(Entries taken from a collection)

------------------------------------------------------------------------

(** ** The Python runtime's text codecs *)

Class PyRuntime : Type := {
  (** [json.dumps(v, indent=i)], [None] for the default compact layout *)
  json_dumps : option nat -> pyval -> string;
  (** [json.loads(s)] *)
  json_loads : string -> loads_result;
  (** [format(v)], what an f-string field [{v}] prints *)
  format_value : pyval -> string;
  (** [s.strip()] *)
  str_strip : string -> string;
  (** [s.encode()] *)
  str_encode : string -> string;
  (** [b.decode()]; [None] stands for UnicodeDecodeError *)
  bytes_decode : string -> option string;
  (** the characters of a str, as iterating over it yields them *)
  str_chars : string -> list string;

  format_value_str : forall s, format_value (PStr s) = s;
  bytes_decode_empty : bytes_decode "" = Some "";
  json_loads_empty : json_loads "" = Refused Malformed;
  (** json.dumps opens a line with a bracket, a quote, a digit, a sign, a
      letter or the indentation, and escapes the line breaks of a str *)
  json_dumps_lines : forall indent v, hash_free true (json_dumps indent v) = true;
}.

(** ** The operating system *)

(** What the child has for one [readline()] on its stdout: the bytes up to
    and including a line feed (or up to the end of file, the empty line
    being the end of file itself), or nothing ever. *)
Inductive read_event : Type :=
| Line (data : string)
| Stall.

(** What the script knows of a child it spawned. *)
Inductive proc_status : Type :=
| Running        (* spawned; the script has not signalled it *)
| Signalled      (* SIGTERM sent, not yet waited for *)
| Reaped         (* waited for: the transport is finished *)
| Exited.        (* found gone by terminate(): it had exited by itself *)

Inductive event : Type :=
| Spawn (argv : list string)
| Sleep (seconds : Z)
| StdinWrite (data : string)
| Print (text : string)          (* print(text) *)
| PrintErr (text : string)       (* print(text, file=sys.stderr) *)
| Terminate (pid : nat)
| Wait (pid : nat).

Record world : Type := mkWorld {
  (** what create_subprocess_exec does: [None], the child starts *)
  launch_fault : option launch_error;
  (** what each successive write-and-drain does; accepted once exhausted *)
  write_faults : list (option pipe_error);
  (** what each successive readline gives; end of file once exhausted *)
  child_output : list read_event;
  (** what each successive terminate() finds: [true], the child has exited
      by itself and its transport is finished; still there once exhausted *)
  child_gone : list bool;
  (** the child processes spawned so far; a pid is an index here *)
  procs : list proc_status;
  (** everything done so far, newest first *)
  log : list event;
}.

Definition emit (e : event) (w : world) : world :=
  mkWorld (launch_fault w) (write_faults w) (child_output w) (child_gone w) (procs w)
    (e :: log w).

Definition set_procs (p : list proc_status) (w : world) : world :=
  mkWorld (launch_fault w) (write_faults w) (child_output w) (child_gone w) p (log w).

Definition set_write_faults (f : list (option pipe_error)) (w : world) : world :=
  mkWorld (launch_fault w) f (child_output w) (child_gone w) (procs w) (log w).

Definition set_child_output (o : list read_event) (w : world) : world :=
  mkWorld (launch_fault w) (write_faults w) o (child_gone w) (procs w) (log w).

Definition set_child_gone (g : list bool) (w : world) : world :=
  mkWorld (launch_fault w) (write_faults w) (child_output w) g (procs w) (log w).

Fixpoint set_nth (n : nat) (x : proc_status) (l : list proc_status) : list proc_status :=
  match l, n with
  | [], _ => []
  | _ :: r, O => x :: r
  | y :: r, S m => y :: set_nth m x r
  end.

(** The world [w] once [n] requests were exchanged with the child, the
    processes are [ps] and the events [evs] happened, oldest first. *)
Definition advanced (n : nat) (ps : list proc_status) (evs : list event) (w : world)
  : world :=
  mkWorld (launch_fault w) (skipn n (write_faults w)) (skipn n (child_output w))
    (child_gone w) ps (rev evs ++ log w).


(** The events in the order they happened. *)
Definition history (w : world) : list event := rev (log w).

Definition printed_of (e : event) : option string :=
  match e with Print t => Some t | _ => None end.

Definition written_of (e : event) : option string :=
  match e with StdinWrite d => Some d | _ => None end.

Fixpoint choose {A B} (f : A -> option B) (l : list A) : list B :=
  match l with
  | [] => []
  | x :: r => match f x with Some y => y :: choose f r | None => choose f r end
  end.

(** The arguments of the print calls on sys.stdout, in order. *)
Definition stdout_of (w : world) : list string := choose printed_of (history w).

(** The chunks written to the child's stdin, in order. *)
Definition stdin_of (w : world) : list string := choose written_of (history w).

(** The child processes that the script has neither waited for nor found
    gone. *)
Definition live_children (w : world) : nat :=
  List.length
    (filter (fun s => match s with Reaped | Exited => false | _ => true end) (procs w)).

(** The child has exited by itself when the script comes to terminate it. *)
Definition departed (w : world) : bool := hd false (child_gone w).

(** How a try statement ends whose body ends as [o] and whose finally
    clause closes the child of [w]: terminate() on a child that is gone
    raises, and that exception replaces what the body did. *)
Definition closing {A} (w : world) (o : outcome A) : outcome A :=
  if departed w then Raised ProcessLookupError else o.



(** ** The client object and the statement monad *)

Record McpClient : Type := mkClient {
  server_path : string;
  process : option nat;
  message_id : Z;
}.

------------------------------------------------------------------------

**What you have to do:** Above are the entries. Quote exactly the lines from the one bearing "(seconds : Z)" through the one bearing "Record world : Type".

**Answer space:**
| Sleep (seconds : Z)
| StdinWrite (data : string)
| Print (text : string)          (* print(text) *)
| PrintErr (text : string)       (* print(text, file=sys.stderr) *)
| Terminate (pid : nat)
| Wait (pid : nat).

Record world : Type := mkWorld {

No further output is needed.